Posted on:2005-05-26Degree:Ph.DType:Dissertation
University:University of VirginiaCandidate:Hubert, Christopher AlexFull Text:PDF
GTID:1458390008488181Subject:Literature
Abstract/Summary:
This dissertation focuses upon how developments in Soviet and post-Soviet media may have affected literature and literary developments in Russia during the glasnost and post-glasnost years. To this end, this work will discuss two questions: (1) How are the media presented in the works of Soviet and Russian authors, and what does this presentation imply about the nature of the media in the Soviet Union and Russia both during and after the glasnost era? (2) Since each author's own struggle to get his or her voice heard by the media is an important theme in each respective work, how does the resolution of this theme reflect each author's own attitudes toward the media, and by extension, toward the regime which controls them?; While I will be discussing how political events have changed the concerns and goals of media interests, and how these changes have in turn affected literature as a whole, my choice of authors is based more upon their utilization of media forms within their literary works.

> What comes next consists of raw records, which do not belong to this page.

Lemma keyboard_event_spec kb ctx ev :
  keyboard_ok kb → ∃ kb' ctx' msg, keyboard_event kb ctx ev = Ok (kb', ctx', msg) ∧ keyboard_outcome kb kb' msg.
Proof.
  intros Hok. unfold keyboard_event, keyboard_outcome.
  destruct (if can_go_back kb then swipe_event (swipe kb) ev else (swipe kb, None)) as [sw dir] eqn:Hsw.
  assert (∀ kb, keyboard_ok kb → ∀ sw, keyboard_ok (mkKeyboard (prompt kb) (back kb) (input kb) (keys kb) sw (can_go_back kb))) as Hsame.
  { clear. intros kb Hok sw. apply keyboard_ok_change; try done; [apply Hok|eauto]. }
  cbn [prompt back input keys can_go_back]. case_bool_decide as Hd.
  { eexists _, _, _. split; [done|]. split; [done|]. split; [|by apply Hsame]. destruct (can_go_back kb); [done|congruence]. }
  destruct (wrapped_event_runs (input kb) ctx ev (λ t' msg,
    match msg with
    | Some Confirmed => ∃ w, mnemonic t' = Some w ∧ valid w
    | Some _ => inv t'
    | None => inv t' ∧ is_empty t' = is_empty (inside (input kb)) ∧
        ∀ k, can_key_press_lead_to_a_valid_word t' k = can_key_press_lead_to_a_valid_word (inside (input kb)) k
    end)) as (i & ctx1 & msg & -> & Hsi & Hi).
  { intros ctx1. apply law_event, Hok. }
  { split; [apply Hok|done]. }
  cbn [mbind outcome_bind]. destruct msg as [m|].
  { destruct (decide (m = Confirmed)) as [->|Hm]; [eexists _, _, _; by split|].
    assert (inv (inside i)) as Hinv by (by destruct m).
    destruct (on_input_change_spec (mkKeyboard (prompt kb) (back kb) i (keys kb) sw (can_go_back kb)) ctx1 Hinv)
      as (kb' & ctx2 & Hch & Hok' & Hg); [apply Hok|].
    exists kb', ctx2, None. split; [|done]. destruct m; try done; by rewrite Hch. }
  destruct Hi as (Hinv & Hemp & Hcan). cbn [mbind outcome_bind prompt back input keys can_go_back].
  destruct (wrapped_event_runs (back kb) ctx1 ev (λ _ _, True)) as (b & ctx2 & bmsg & -> & Hsb & _); [|done|].
  { intros ctx2. cbn [event button_component]. destruct (button_event _ _ _) as [[b' ctx3] m]. by exists b', ctx3, m. }
  cbn [mbind outcome_bind]. cbn [prompt back input keys can_go_back].
  assert (keyboard_ok (mkKeyboard (prompt kb) b i (keys kb) sw (can_go_back kb))) as Hok2.
  { apply keyboard_ok_change; try done. eauto. }
  assert (∀ f, (∀ ctx, ∃ t' ctx', f (inside i) ctx = Ok (t', ctx') ∧ inv t') →
    ∃ kb' ctx' msg, edit_input (mkKeyboard (prompt kb) b i (keys kb) sw (can_go_back kb)) ctx2 f = Ok (kb', ctx', msg) ∧
    can_go_back kb' = can_go_back kb ∧ match msg with
      | Some KConfirmed => ∃ w, keyboard_mnemonic kb' = Some w ∧ valid w
      | Some Previous => can_go_back kb = true ∧ keyboard_ok kb' | None => keyboard_ok kb' end) as Hedit.
  { intros f Hf. destruct (edit_input_spec _ ctx2 f Hok2 Hf) as (kb' & ctx' & He & ? & ?). exists kb', ctx', None. by rewrite He. }
  assert (bmsg = Some Clicked ∨ bmsg = Some LongPressed ∨ bmsg ≠ Some Clicked ∧ bmsg ≠ Some LongPressed) as [->|[->|Hbm]]
    by (destruct bmsg as [[]|]; auto).
  { apply Hedit. intros. by apply law_back. }
  { apply Hedit. intros. by apply law_long. }
  destruct (keys_event_spec 0 (keys kb) ctx2 ev) as (ks & ctx3 & clicked & Hke & Hkl & Hks & Hclicked).
  assert (keyboard_ok (mkKeyboard (prompt kb) b i ks sw (can_go_back kb))) as Hok3.
  { apply keyboard_ok_change; done. }
  assert (∀ A (x : A) y z, match bmsg with Some Clicked => x | Some LongPressed => y | _ => z end = z) as Hmatch.
  { intros. destruct bmsg as [[]|]; naive_solver. }
  rewrite Hmatch, Hke. cbn [mbind outcome_bind prompt back input keys can_go_back]. destruct clicked as [k|].
  - destruct (edit_input_spec _ ctx3 (λ c ctx, on_key_click c ctx k) Hok3) as (kb' & ctx' & He & ? & ?).
    { intros ctx4. apply law_click; [done|]. pose proof (ok_count _ Hok). lia. }
    exists kb', ctx', None. by rewrite He.
  - eexists _, _, _. by split.
Qed.

(** The keyboard after some events, each with a context, up to the first
    message. *)
Fixpoint keyboard_run kb (events : list (EventCtx * Event)) : ui (MnemonicKeyboard T * option MnemonicKeyboardMsg) :=
  match events with
  | [] => Ok (kb, None)
  | (ctx, ev) :: events =>
    '(kb, _, msg) ← keyboard_event kb ctx ev;
    match msg with Some m => Ok (kb, Some m) | None => keyboard_run kb events end
  end.

Lemma keyboard_new_ok t text back :
  inv t → (∀ k, 0 <= k < MNEMONIC_KEY_COUNT → can_key_press_lead_to_a_valid_word t k = Ok true) →
  keyboard_ok (keyboard_new t text back).
Proof.
  intros Ht Hk. split; try done; cbn; [rewrite length_fmap; apply law_keys|].
  intros i btn Hi. pose proof (getZ_lt _ _ _ Hi) as Hlt. rewrite length_fmap, law_keys in Hlt.
  rewrite (Hk i Hlt). apply getZ_Some in Hi as [_ Hi]. apply list_lookup_fmap_Some in Hi as (x & -> & _). done.
Qed.

Lemma keyboard_run_spec kb events :
  keyboard_ok kb → ∃ kb' msg, keyboard_run kb events = Ok (kb', msg) ∧ keyboard_outcome kb kb' msg.
Proof.
  revert kb. induction events as [|[ctx ev] events IH]; intros kb Hok; [by exists kb, None|]. cbn [keyboard_run].
  destruct (keyboard_event_spec kb ctx ev Hok) as (kb' & ctx' & msg & -> & Hg & Hm). cbn [mbind outcome_bind].
  destruct msg as [m|]; [by exists kb', (Some m)|]. destruct (IH kb' Hm) as (kb2 & msg & -> & Hg2 & Hm2).
  exists kb2, msg. split; [done|]. unfold keyboard_outcome. by rewrite <- Hg.
Qed.
End Keyboard.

Sergei Dovlatov's novel The Compromise directly focuses upon situations faced by the author during his time spent as a journalist for a Soviet newspaper in Estonia. Evgeny Popov's The Splendor of Life uses newspaper articles as a parallel to his own personal reminiscences. Nina Gorlanova's Confessional Days is also personal, as the author/narrator attempts to reconcile her life not only with the advent of glasnost but the bombardment of images presented to her by newly-free media. Viktor Pelevin's Generation P is, finally, a postmodern attempt to address the issue of a culture being threatened with annexation from the West, and how television has been integrated into the daily life of the Russian people.